If I have three points, let's say:

start: (14.5, 10.1, 2.8)
end: (-12.3, 6.4, 7.7)
center: (0, 0, 0)

And the following additional information that has been determined:

Radius: 15
Center Angle: 109 degrees
Arc (from Pt A - Pt B): 29

How can I approach finding points along the arc between the starting and ending points?

Answer 1

UPDATE: Vectors are marked with a °.

The normal n° of the plane p in which the circle (or the arc) lies is

n° = cross product of start°, end°

p contains all points X° satisfying the equation

dot product of n° and X° = 0
// ^^^ This is only for completeness, you needn't calculate it.

Now we want two orthogonal unit vectors X°, Y° lying in p:

X° = start° / norm(start°)
Y° = cross_prod(n°, start°) / norm(cross_prod(n°, start°))
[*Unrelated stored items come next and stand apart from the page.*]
(** X5.  In the record of the descriptor extractor, the average pitch is
    not-a-number exactly when the pitch estimator raised or returned no
    frame that is a number (no frame at all included); likewise the average
    energy and the energy estimator. *)
Theorem metric_is_nan_iff_no_estimate (y : list npfloat) (w : world) :
  catchable (librosa_yin y 50 300) ->
  catchable (librosa_rms y) ->
  exists info,
    describe y target_sr w = (Return info, w) /\
    (info !! "avg_pitch" = Some (VFloat NaN) <->
       (exists e, librosa_yin y 50 300 = Raise e) \/
       (exists frames, librosa_yin y 50 300 = Return frames /\
                       Forall (fun x => x = NaN) frames)) /\
    (info !! "avg_energy" = Some (VFloat NaN) <->
       (exists e, librosa_rms y = Raise e) \/
       (exists frames, librosa_rms y = Return frames /\
                       Forall (fun x => x = NaN) frames)).
Proof.
  intros Hp He. eexists. split; [by apply describe_run|].
  match goal with |- context [audio_info_dict ?n ?sr ?d ?p ?e ?y] =>
    pose proof (audio_info_dict_lookup n sr d p e y)
      as (_ & _ & _ & Hpitch & Henergy & _) end.
  rewrite Hpitch, Henergy, <- !metric_of_nan.
  split; (split; [by intros [= ->]|by intros ->]).
Qed.
Lemma fix_section_hit sel r c s :
  truthy_content r = Some c →
  includes (ArticleSection.content s) (text sel) = true →
  fix_section (Some sel) r s = ArticleSection.with_content c s.
Proof. unfold fix_section. by intros -> ->. Qed.

Lemma fix_section_miss sel r s :
  includes (ArticleSection.content s) (text sel) = false →
  fix_section (Some sel) r s = s.
Proof. unfold fix_section. by intros ->. Qed.

Lemma map_fix_section_miss sel r l :
  Forall (λ s, includes (ArticleSection.content s) (text sel) = false) l →
  map (fix_section (Some sel) r) l = l.
Proof.
  induction 1 as [|s l Hs _ IH]; cbn [map]; [done|].
  by rewrite fix_section_miss, IH.
Qed.

(** Without replacement text [fix_section] rebuilds each section with the
    content it had. *)
Lemma map_fix_section_no_content selection r l :
  truthy_content r = None → map (fix_section selection r) l = l.
Proof.
  intros Hr. induction l as [|s l IH]; simpl; [done|]. rewrite IH. f_equal.
  unfold fix_section. destruct selection as [sel|]; [|done].
  rewrite Hr. simpl. destruct (includes _ _); [apply with_content_same | done].
Qed.

(** C6.  A "fix" revision with a selected excerpt, accepted with the
    replacement text [R]: the published article has the same number of
    sections; each section whose body contains the excerpt has the body
    [R] (and its identifier and heading as before), and each section whose
    body does not contain it is as it was.  Several sections that contain
    the excerpt all receive [R]. *)
Theorem submitRevision_fix_selection article sel reason r R now :
  nonempty (trim reason) = true →
  RevisionResult.accepted r = true →
  RevisionResult.newContent r = Some R → nonempty R = true →
  ∃ updated,
    submitRevision article (Some sel) fix_ reason (Return r) now
    = Approved (approval_message r) (Return updated)
    ∧ length (RewikiArticle.sections updated)
      = length (RewikiArticle.sections article)
    ∧ ∀ i s, RewikiArticle.sections article !! i = Some s →
        RewikiArticle.sections updated !! i
        = Some (if includes (ArticleSection.content s) (text sel)
                then ArticleSection.mk (ArticleSection.id s)
                       (ArticleSection.heading s) R
                else s).
Proof.
  intros Hreason Hacc Hnew HR.
  pose proof (truthy_content_Some _ _ Hnew HR) as Hc.
  rewrite submitRevision_accepted by done.
  unfold apply_revision. rewrite revised_sections_fix_selection.
  eexists. split; [reflexivity|]. cbn [RewikiArticle.sections RewikiArticle.with_sections_changeLog].
  split; [by rewrite length_map|].
  intros i s Hi. change (map ?f ?l) with (f <$> l).
  rewrite list_lookup_fmap, Hi. cbn [fmap option_fmap option_map]. f_equal.
  destruct (includes _ _) eqn:Hin.
  - by rewrite (fix_section_hit _ _ _ _ Hc Hin).
  - by rewrite fix_section_miss.
Qed.

(** C4.  A "fix" revision whose excerpt occurs in the body of exactly one
    section, accepted with the replacement text [X]: in the published
    article that section has the body [X], and the sections before and
    after it are the ones the article had. *)
Theorem submitRevision_fix_one_section article sel reason r X pre s post now :
  nonempty (trim reason) = true →
  RevisionResult.accepted r = true →
  RevisionResult.newContent r = Some X → nonempty X = true →
  RewikiArticle.sections article = pre ++ s :: post →
  includes (ArticleSection.content s) (text sel) = true →
  Forall (λ t, includes (ArticleSection.content t) (text sel) = false)
         (pre ++ post) →
  ∃ updated,
    submitRevision article (Some sel) fix_ reason (Return r) now
    = Approved (approval_message r) (Return updated)
    ∧ RewikiArticle.sections updated
      = pre ++ ArticleSection.with_content X s :: post
    ∧ ArticleSection.content (ArticleSection.with_content X s) = X.
Proof.
  intros Hreason Hacc Hnew HX Hsecs Hin [Hpre Hpost]%Forall_app.
  pose proof (truthy_content_Some _ _ Hnew HX) as Hc.
  rewrite submitRevision_accepted by done.
  unfold apply_revision. rewrite revised_sections_fix_selection.
  eexists. split; [reflexivity|]. split; [|done].
  cbn [RewikiArticle.sections RewikiArticle.with_sections_changeLog].
  rewrite Hsecs, map_app. cbn [map].
  by rewrite !map_fix_section_miss, (fix_section_hit _ _ _ _ Hc Hin).
Qed.


(** C7.  A "fix" revision without a selection, accepted with the text
    [X]: when the article has a first section, the published article has
    [X] as the body of that section and every later section as it was.
    The assignment reads the first element of the array, so on an article
    without sections it raises [TypeError] and nothing is published; with
    at least one section that branch is not taken. *)
Theorem submitRevision_fix_general article reason r X now :
  nonempty (trim reason) = true →
  RevisionResult.accepted r = true →
  RevisionResult.newContent r = Some X → nonempty X = true →
  submitRevision article None fix_ reason (Return r) now
  = Approved (approval_message r)
      match RewikiArticle.sections article with
      | s0 :: rest =>
          Return (RewikiArticle.with_sections_changeLog
                    (ArticleSection.mk (ArticleSection.id s0)
                       (ArticleSection.heading s0) X :: rest)
                    (RewikiArticle.changeLog article ++ js " | Fixed info")
                    article)
      | [] => Throw TypeError
      end.
Proof.
  intros Hreason Hacc Hnew HX.
  pose proof (truthy_content_Some _ _ Hnew HX) as Hc.
  rewrite submitRevision_accepted by done. f_equal.
  unfold apply_revision, revised_sections. rewrite Hc.
  change (map (fix_section None r) ?l) with (map (λ s, s) l).
  rewrite map_id. by destruct (RewikiArticle.sections article).
Qed.

(** C10.  An accepted verdict without replacement text ([newContent]
    absent or empty), for either kind of edit and with or without a
    selection: the published article has the sections it had, equal in
    value, none added and none changed, and its change log has gained the
    note of the edit kind all the same, "Added section" for an "add"
    edit. *)
Theorem submitRevision_no_content article selection editType reason r now :
  nonempty (trim reason) = true →
  RevisionResult.accepted r = true →
  RevisionResult.newContent r = None ∨ RevisionResult.newContent r = Some [] →
  ∃ updated,
    submitRevision article selection editType reason (Return r) now
    = Approved (approval_message r) (Return updated)
    ∧ RewikiArticle.sections updated = RewikiArticle.sections article
    ∧ RewikiArticle.changeLog updated
      = RewikiArticle.changeLog article ++ js " | " ++
        match editType with
        | add => js "Added section"
        | fix_ => js "Fixed info"
        end.
Proof.
  intros Hreason Hacc Hnew%truthy_content_None.
  rewrite submitRevision_accepted by done.
  unfold apply_revision, revised_sections. rewrite Hnew.
  eexists. split.
  - destruct editType, selection; reflexivity.
  - cbn [RewikiArticle.sections RewikiArticle.changeLog
         RewikiArticle.with_sections_changeLog].
    split; [by apply map_fix_section_no_content | by destruct editType].
Qed.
(where norm(X°) is sqrt(x[1]^2 + x[2]^2 + x[3]^2),
 and by dividing a vector V° by a scalar S I mean dividing each vector component by S:
 V° / S := (V°[1]/S, V°[2]/S, V°[3]/S)

)

In 2d coordinates, we could draw a circle with the parametrization

t -> 15*(cos(t), sin(t)) = 15*cos(t) * X° + 15*sin(t) * Y°
where X° = (1, 0) and Y° = (0, 1).

Now in 3d in plane p, having two orthogonal unit vectors X° and Y°, we can analogically do

t -> 15*cos(t) * X° + 15*sin(t) * Y°
where X°, Y° as defined before, and t goes from 0 to 109 degrees.

For t=0, we get point start°. For t=109, we should get end°. If that goes wrong, change Y° to -Y°. For t between 0 and 109, we get the arc between start° and end°.

Depending on your sin/cos implementation, you need to specify the angles in radians, not degrees.